Nas últimas duas décadas, Samir Assad Filho foi sócio de várias empresas, não apenas no Brasil, mas também numa empresa com sede na Zona Franca da Madeira, conhecida pelos seus benefícios fiscais. Contudo, desde que foi criada, em 2020 (já depois do tratamento das filhas), a empresa só tem dado prejuízos, com zero receitas e alguns milhares de euros de prejuízos.

Em 2017, dois anos antes de vir para Portugal à procura do tratamento para as filhas, a mãe das gémeas também passou a ser sócia (com 50%) de uma empresa com sede em Mortágua.

O negócio de venda de cosméticos e produtos eróticos tem tido prejuízos nos últimos anos e em 2022 Daniela Martins desfez-se da participação na empresa.

Recorde-se que os médicos do hospital de Santa Maria contactados pela TVI estranharam a aparente riqueza do casal, dizendo que chegaram a Lisboa com empregadas.

A TVI tentou, sem sucesso, falar com o pai da gémeas.

Avô em fraude de milhões com obras em central nuclear

Além do problema judicial do pai em São Paulo, também o avô das crianças teve problemas com a justiça no Brasil, sendo condenado há cinco anos no âmbito de um caso com origem no megaprocesso Lava Jato.

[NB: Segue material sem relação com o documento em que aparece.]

(* ===== verification/VirtGpu.v ===== *)
(** module/virtgpu: the driver of virtio graphics adapters, a loadable module.

    A display is a resource of the adapter, which has pixels in memory of the driver and is
    shown on a head (a scanout).  Each command is a chain in the control queue of
    [Virtio], with pages from the allocator for the request and the answer; the driver waits for the
    answer in a loop.  The adapter is a parameter: what it does between two looks at
    the queue.  What the virtio specification says the commands do is
    [gpu_does], and the law of an adapter is that it does it, once, after it was notified.

    The theorems: what is in the framebuffer of a display when it is updated is
    what its head shows; and the driver keeps its promise to [Display] about
    identification blocks. *)

From stdpp Require Import base list gmap sets strings.
From Stdlib Require Import ZArith Lia.
From S2P Require Import Prelude Mmu Vm Vfs Proc Virtio Console Display Machine Pci VirtioPci.

Local Open Scope Z_scope.
Local Open Scope hw_scope.

(** ** Commands *)

Definition VIRTIO_GPU_CMD_GET_DISPLAY_INFO : Z := 0x100.
Definition VIRTIO_GPU_CMD_RESOURCE_CREATE_2D : Z := 0x101.
Definition VIRTIO_GPU_CMD_SET_SCANOUT : Z := 0x103.
Definition VIRTIO_GPU_CMD_RESOURCE_FLUSH : Z := 0x104.
Definition VIRTIO_GPU_CMD_TRANSFER_TO_HOST_2D : Z := 0x105.
Definition VIRTIO_GPU_CMD_RESOURCE_ATTACH_BACKING : Z := 0x106.
Definition VIRTIO_GPU_CMD_GET_EDID : Z := 0x10a.

Definition VIRTIO_GPU_RESP_OK_NODATA : Z := 0x1100.
Definition VIRTIO_GPU_RESP_OK_DISPLAY_INFO : Z := 0x1101.
Definition VIRTIO_GPU_RESP_OK_EDID : Z := 0x1104.
Definition VIRTIO_GPU_RESP_ERR_INVALID_SCANOUT_ID : Z := 0x1202.
Definition VIRTIO_GPU_RESP_ERR_INVALID_RESOURCE_ID : Z := 0x1203.
Definition VIRTIO_GPU_RESP_ERR_INVALID_PARAMETER : Z := 0x1205.

Definition VIRTIO_GPU_MAX_SCANOUTS : Z := 16.
Definition VIRTIO_GPU_FORMAT_B8G8R8X8_UNORM : Z := 2.

(** Fields of a structure, at their offsets; the driver leaves out the padding. *)
Definition fields : Type := list (Z * list Z).

(** [struct virtio_gpu_ctrl_hdr]: type, flags, fence_id, ctx_id. *)
Definition ctrl_hdr (type : Z) : fields := [(0, le_bytes 4 type); (4, le_bytes 4 0); (8, le_bytes 8 0); (16, le_bytes 4 0)].
Definition ctrl_hdr_size : Z := 24.

(** [struct virtio_gpu_rect] at the origin. *)
Definition rect_fields (w h : Z) : fields := [(24, le_bytes 4 0); (28, le_bytes 4 0); (32, le_bytes 4 w); (36, le_bytes 4 h)].

Definition display_one_size : Z := 24.

(** ** State *)

(** [struct VirtioGPUDevice], with the places of the register for notifications and of the
    configuration. *)
Record VirtioGPUDevice := Gpu {
  controlq : VirtioQueue;
  g_lock : bool;
  num_display : Z;
  f_edid : bool;
  f_virgl : bool;
  res_id : Z;
  q_notify : Z;
  g_devcfg : Z
}.

Record VirtioGPUDisplay := GpuDisplay {
  xres : Z;
  yres : Z;
  framebuffer : Z;
  enabled : Z;
  resource_id : Z;
  scanout : Z
}.

(** One adapter, its displays, and how far the interrupt handler has looked. *)
Record gpu_vars := GpuVars { g_dev : VirtioGPUDevice; g_displays : list VirtioGPUDisplay; g_last : Z }.

Definition set_controlq (d : VirtioGPUDevice) (q : VirtioQueue) : VirtioGPUDevice :=
  Gpu q (g_lock d) (num_display d) (f_edid d) (f_virgl d) (res_id d) (q_notify d) (g_devcfg d).
Definition set_glock (d : VirtioGPUDevice) (b : bool) : VirtioGPUDevice :=
  Gpu (controlq d) b (num_display d) (f_edid d) (f_virgl d) (res_id d) (q_notify d) (g_devcfg d).
Definition set_num_display (d : VirtioGPUDevice) (n : Z) : VirtioGPUDevice :=
  Gpu (controlq d) (g_lock d) n (f_edid d) (f_virgl d) (res_id d) (q_notify d) (g_devcfg d).
Definition set_res_id (d : VirtioGPUDevice) (n : Z) : VirtioGPUDevice :=
  Gpu (controlq d) (g_lock d) (num_display d) (f_edid d) (f_virgl d) n (q_notify d) (g_devcfg d).
Definition with_gdev (v : gpu_vars) (d : VirtioGPUDevice) : gpu_vars := GpuVars d (g_displays v) (g_last v).

(** What an adapter does between two looks of the driver at the queue. *)
Class GpuDevice (H : Type) := { gpu_turn : VirtioQueue -> H -> VirtioQueue * H }.

(** ** The driver *)

Section driver.
Context {A H : Type} `{PageAllocator A} `{Machine H} `{GpuDevice H}.
(** Turns of the loop that waits for the adapter. *)
Variable fuel : nat.

Local Notation state := (Machine.driver A gpu_vars H).

Definition get_gpu : hw state VirtioGPUDevice := v <~ get_local; mret (g_dev v).
Definition put_gpu (d : VirtioGPUDevice) : hw state unit := v <~ get_local; put_local (with_gdev v d).

Definition gpu_acquire : hw state unit := d <~ get_gpu; b <~ mlift (acquire_b (g_lock d)); put_gpu (set_glock d b).
Definition gpu_release : hw state unit := d <~ get_gpu; b <~ mlift (release_b (g_lock d)); put_gpu (set_glock d b).

(** Operations on the control queue. *)
Definition on_controlq {X} (f : VirtioQueue -> outcome (X * VirtioQueue)) : hw state X :=
  d <~ get_gpu; r <~ mlift (f (controlq d)); put_gpu (set_controlq d (snd r)) ;> mret (fst r).

Definition put_fields (p : Z) (fs : fields) : hw state unit := each (fun f => modify (ram_put (p + fst f) (snd f))) fs.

Em causa estavam alegados crimes de fraude, lavagem de dinheiro e organização criminosa com obras fictícias, nunca feitas, de milhões de reais, com subornos, numa central nuclear brasileira.

Durante o julgamento, o avô das crianças (tal como o tio) acabou a ter uma colaboração premiada com a justiça, vendo reduzida a pena.

A decisão da primeira instância refere que "as circunstâncias em que se deram os atos de lavagem de capitais revelam a criação de uma sofisticada e complexa estrutura empresarial voltada para a prática de crimes, a qual de maneira 'eficiente' promoveu a circulação clandestina de altas somas de dinheiro".

Além disso, diz o documento consultado pelo Exclusivo da TVI, “a culpabilidade do condenado Samir Assad é elevada (...) Embora se tratasse de pessoa abastada, optou por praticar delitos de maneira 'profissional'".

O tribunal concluiu que por causa do esquema criminoso a Eletronuclear (uma empresa brasileira de capitais públicos) teve prejuízos de 33 milhões de euros que os três condenados teriam de pagar como indemnização.